Segment Open

(* ===== verification/Scheduler.v ===== *)
(** * The job scheduler (pkg/scheduler, pkg/scheduler/storage/sqlite)

    Named jobs with a period, kept in a table with the time of their last execution.
    [Start] starts, for each job, a goroutine for the first execution, when it is due,
    and one for the periodic ones after it; here a job has one state at a time, and the
    step relation interleaves the jobs.  The handlers are the class [JobHandlers].
    Module [Spec] is what the scheduler promises. *)
From S2P Require Import Prelude Txn.
From stdpp Require Import gmap sets.

#[local] Open Scope Z_scope.

Definition ErrNotFound : error := Sentinel "scheduler.ErrNotFound".

(** ** job.go, storage/sqlite/jobs.go *)
Record Job := { Name : string; LastExecutedAt : Z; Period : Z }.

(** The rows of [jobs], by their primary key: the last execution and the period, in
    whole seconds. *)
Abbreviation jobs_table := (gmap string (Z * Z)).

(** [time.Time{}] is 1 January of the year 1. *)
Definition zeroTime : Z := -62135596800 * Second.

Definition modelFromJob (name : string) (row : Z * Z) : Job :=
  {| Name := name; LastExecutedAt := row.1 * Second; Period := swrap 64 (row.2 * Second) |}.
Definition jobFromModel (model : Job) : string * (Z * Z) :=
  (Name model, (LastExecutedAt model / Second, Z.quot (Period model) Second)).

(** What runs the jobs: a handler may panic. [executed] is the history of executions
    started. *)
Class JobHandlers (W : Type) := {
  Now : W → Z;
  executed : W → list (string * Z);
  run_handler : string → Z → M W unit;
  run_handler_executed name t w :
    executed (run_handler name t w).1 = executed w ++ [(name, t)];
  run_handler_later name t w : Now w ≤ Now (run_handler name t w).1;
  run_handler_no_error name t w e : (run_handler name t w).2 ≠ Err e
}.

(** ** scheduler.go *)

(** A job that [Start] started waits for its first execution, then for the ticks of its
    ticker; it is over when the scheduler stops or its goroutine panics. *)
Inductive goroutine :=
  | FirstAt (deadline period : Z)
  | TickAt (next period : Z)
  | Over.

Inductive stopper := TimerStopper | Ticker.

Record scheduler (W : Type) := mkScheduler {
  env : W;
  registry : gset string;
  timers : gmap string stopper;
  goroutines : gmap string goroutine;
  stopTimers : option bool
}.
Arguments mkScheduler {W} _ _ _ _ _.
Arguments env {W} _.
Arguments registry {W} _.
Arguments timers {W} _.
Arguments goroutines {W} _.
Arguments stopTimers {W} _.

Definition set_env {W} (w : W) (x : scheduler W) : scheduler W :=
  mkScheduler w (registry x) (timers x) (goroutines x) (stopTimers x).
Definition set_registry {W} (r : gset string) (x : scheduler W) : scheduler W :=
  mkScheduler (env x) r (timers x) (goroutines x) (stopTimers x).
Definition set_timers {W} (t : gmap string stopper) (x : scheduler W) : scheduler W :=
  mkScheduler (env x) (registry x) t (goroutines x) (stopTimers x).
Definition set_goroutines {W} (g : gmap string goroutine) (x : scheduler W) : scheduler W :=
  mkScheduler (env x) (registry x) (timers x) g (stopTimers x).
Definition set_stopTimers {W} (o : option bool) (x : scheduler W) : scheduler W :=
  mkScheduler (env x) (registry x) (timers x) (goroutines x) o.

(** ** What the scheduler promises: a job runs when it is due, and is due again a period
    later at the earliest; an execution may be missed *)
Module Spec.
Record job := { due : Z; period : Z; history : list Z }.
Abbreviation jobs := (gmap string job).

Definition with_due (d : Z) (j : job) : job :=
  {| due := d; period := period j; history := history j |}.
Definition with_run (t d : Z) (j : job) : job :=
  {| due := d; period := period j; history := history j ++ [t] |}.

Inductive step (a : jobs) : jobs → Prop :=
  | step_run name j t next :
      a !! name = Some j → due j ≤ t → due j + period j ≤ next →
      step a (<[name := with_run t next j]> a)
  | step_miss name j next :
      a !! name = Some j → due j ≤ next → step a (<[name := with_due next j]> a).

(** The executions of a job first due at [d] are spread over its periods. *)
Definition spread (d : Z) (j : job) : Prop :=
  d + Z.of_nat (length (history j)) * period j ≤ due j ∧
  ∀ i t, history j !! i = Some t → d + Z.of_nat i * period j ≤ t.

Lemma spread_run d j t next :
  due j ≤ t → due j + period j ≤ next → spread d j → spread d (with_run t next j).
Proof.
  intros Ht Hn [Hd Hh]. split; simpl.
  - rewrite length_app. simpl. lia.
  - intros i x. rewrite lookup_app_Some. intros [Hx|[Hi Hx]]; [by apply Hh|].
    apply list_lookup_singleton_Some in Hx as [Hi' <-].
    replace i with (length (history j)) by lia. lia.
Qed.

Lemma step_spread name d a b :
  step a b → (∃ j, a !! name = Some j ∧ spread d j) → ∃ j, b !! name = Some j ∧ spread d j.
Proof.
  intros Hs (j & Hj & Hsp). destruct Hs as [name' j' t next Hj' Ht Hn|name' j' next Hj' Hn];
    (destruct (decide (name' = name)) as [->|Hne]; [|rewrite lookup_insert_ne by done; eauto]);
    rewrite lookup_insert_eq; simplify_eq; eexists; (split; [done|]).
  - by apply spread_run.
  - destruct Hsp as [Hd Hh]. split; simpl; [lia|done].
Qed.

Lemma steps_spread name d a b :
  rtc step a b → (∃ j, a !! name = Some j ∧ spread d j) → ∃ j, b !! name = Some j ∧ spread d j.
Proof. induction 1; eauto using step_spread. Qed.

Lemma step_period name a b p :
  step a b → (∃ j, a !! name = Some j ∧ period j = p) → ∃ j, b !! name = Some j ∧ period j = p.
Proof.
  intros Hs (j & Hj & Hp). destruct Hs as [name' j' t next Hj' _ _|name' j' next Hj' _];
    (destruct (decide (name' = name)) as [->|Hne]; [|rewrite lookup_insert_ne by done; eauto]);
    rewrite lookup_insert_eq; simplify_eq; by eexists.
Qed.

Lemma steps_period name a b p :
  rtc step a b → (∃ j, a !! name = Some j ∧ period j = p) → ∃ j, b !! name = Some j ∧ period j = p.
Proof. induction 1; eauto using step_period. Qed.
End Spec.

Section Scheduler.
Context `{JobHandlers W}.
Variable fault : nat → option error.
Variable scan : list (string * (Z * Z)) → list (string * (Z * Z)).

Abbreviation state := (Txn jobs_table (scheduler W)).

Definition storage_GetJobByName (jobName : string) : M state Job :=
  getRow fault ErrNotFound "failed to execute get job by name statement: %w" (λ db,
    modelFromJob jobName <$> db !! jobName).

Definition storage_UpsertJob (job : Job) : M state unit :=
  oneRow fault "failed to execute upsert job statement: %w" (λ db,
    let '(name, row) := jobFromModel job in (<[name := row]> db, Ok 1)).

Definition storage_GetAllJobs : M state (list Job) :=
  wrapS "failed to execute get all jobs statement: %w" (Query fault (λ db,
    Ok ((λ r, modelFromJob r.1 r.2) <$> scan (map_to_list db)))).

Definition RegisterJobHandler (jobName : string) : M state unit :=
  modifyRest (λ x, set_registry ({[jobName]} ∪ registry x) x).

Definition getJobHandler (jobName : string) : M state unit :=
  x ← getRest;
  if decide (jobName ∈ registry x) then retS tt
  else throwS (Errorf "job %s not found in registry").

Definition setJobTimer (jobName : string) (t : stopper) : M state unit :=
  modifyRest (λ x, set_timers (<[jobName := t]> (timers x)) x).

Definition getJobTimer (jobName : string) (x : scheduler W) : option stopper := timers x !! jobName.

Definition updateJobExecutionTime (jobName : string) (executionTime : Z) : M state unit :=
  withSession fault "failed to create db session: %w" (
    job ← wrapS "failed to get job %s from db: %w" (storage_GetJobByName jobName);
    wrapS "failed to upsert job %s in db: %w" (storage_UpsertJob
      {| Name := Name job; LastExecutedAt := executionTime; Period := Period job |}) ;;
    wrapS "failed to commit db session: %w" (Commit fault)).

Definition Schedule (period : Z) (jobName : string) : M state unit :=
  withSession fault "failed to create db session: %w" (
    r ← attempt (storage_GetJobByName jobName);
    lastExecutedAt ← liftO (match r with
      | inl job => Ok (LastExecutedAt job)
      | inr e => if errors_is e "scheduler.ErrNotFound" then Ok zeroTime
                 else Err (Wrapf "failed to get job %s from db: %w" e)
      end);
    wrapS "failed to upsert job %s in db: %w" (storage_UpsertJob
      {| Name := jobName; LastExecutedAt := lastExecutedAt; Period := period |}) ;;
    wrapS "failed to commit db session: %w" (Commit fault)).

(** [max(job.LastExecutedAt.Add(job.Period).Sub(now), 0)] *)
Definition durationUntilFirstExecution (job : Job) (now : Z) : Z :=
  Z.max (timeSub (LastExecutedAt job + Period job) now) 0.

Definition set_goroutine (jobName : string) (g : goroutine) : M state unit :=
  modifyRest (λ x, set_goroutines (<[jobName := g]> (goroutines x)) x).

Fixpoint startJobs (jobs : list Job) : M state unit :=
  match jobs with
  | [] => retS tt
  | job :: jobs =>
      wrapS "failed to get job handler for job %s: %w" (getJobHandler (Name job)) ;;
      x ← getRest;
      let now := Now (env x) in
      setJobTimer (Name job) TimerStopper ;;
      set_goroutine (Name job)
        (FirstAt (now + durationUntilFirstExecution job now) (Period job)) ;;
      startJobs jobs
  end.

Definition Start : M state unit :=
  withSession fault "failed to create db session: %w" (
    jobs ← wrapS "failed to get all jobs from db: %w" storage_GetAllJobs;
    modifyRest (set_stopTimers (Some false)) ;;
    startJobs jobs).

(** [s.stopTimers()] and [s.wg.Wait()]: every goroutine is over. *)
Definition Stop : M state unit :=
  modifyRest (λ x, match stopTimers x with
    | None => x
    | Some _ => set_goroutines ((λ _, Over) <$> goroutines x) (set_stopTimers (Some true) x)
    end) ;;
  modifyRest (set_timers ∅).

(** ** The goroutines *)
Definition onEnv {A} (m : M W A) : M state A := λ s,
  let '(w, o) := m (env (rest s)) in
  (mkTxn (committed s) (working s) (ticks s) (set_env w (rest s)), o).

(** The closure [handler] of a job. *)
Definition handler (jobName : string) (tickTime : Z) : M state unit :=
  orRespond (updateJobExecutionTime jobName tickTime) (λ _, tt) (λ _,
  onEnv (run_handler jobName tickTime)).

(** After the first execution, a panic recovered or not, the second goroutine makes the
    ticker; [NewTicker] panics for a period that is not positive. *)
Definition first_execution (jobName : string) (tickTime period : Z) : M state unit :=
  (λ s, ((handler jobName tickTime s).1, Ok tt)) ;;
  x ← getRest;
  if period <=? 0 then set_goroutine jobName Over
  else setJobTimer jobName Ticker ;;
       set_goroutine jobName (TickAt (Now (env x) + period) period).

(** A tick; the ticker drops [missed] ticks of a slow handler, and a panic of the handler
    ends the goroutine. *)
Definition tick (jobName : string) (tickTime next period : Z) (missed : nat) : M state unit := λ s,
  let '(s1, o) := handler jobName tickTime s in
  set_goroutine jobName
    (match o with
     | Panic _ => Over
     | _ => TickAt (next + (1 + Z.of_nat missed) * period) period
     end) s1.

Segment Closed

Prompt: Check each line of the data for "history". Copy the lines where it turns up.

Your response:
(** What runs the jobs: a handler may panic. [executed] is the history of executions
Record job := { due : Z; period : Z; history : list Z }.
  {| due := d; period := period j; history := history j |}.
  {| due := d; period := period j; history := history j ++ [t] |}.
  d + Z.of_nat (length (history j)) * period j ≤ due j ∧
  ∀ i t, history j !! i = Some t → d + Z.of_nat i * period j ≤ t.
    replace i with (length (history j)) by lia. lia.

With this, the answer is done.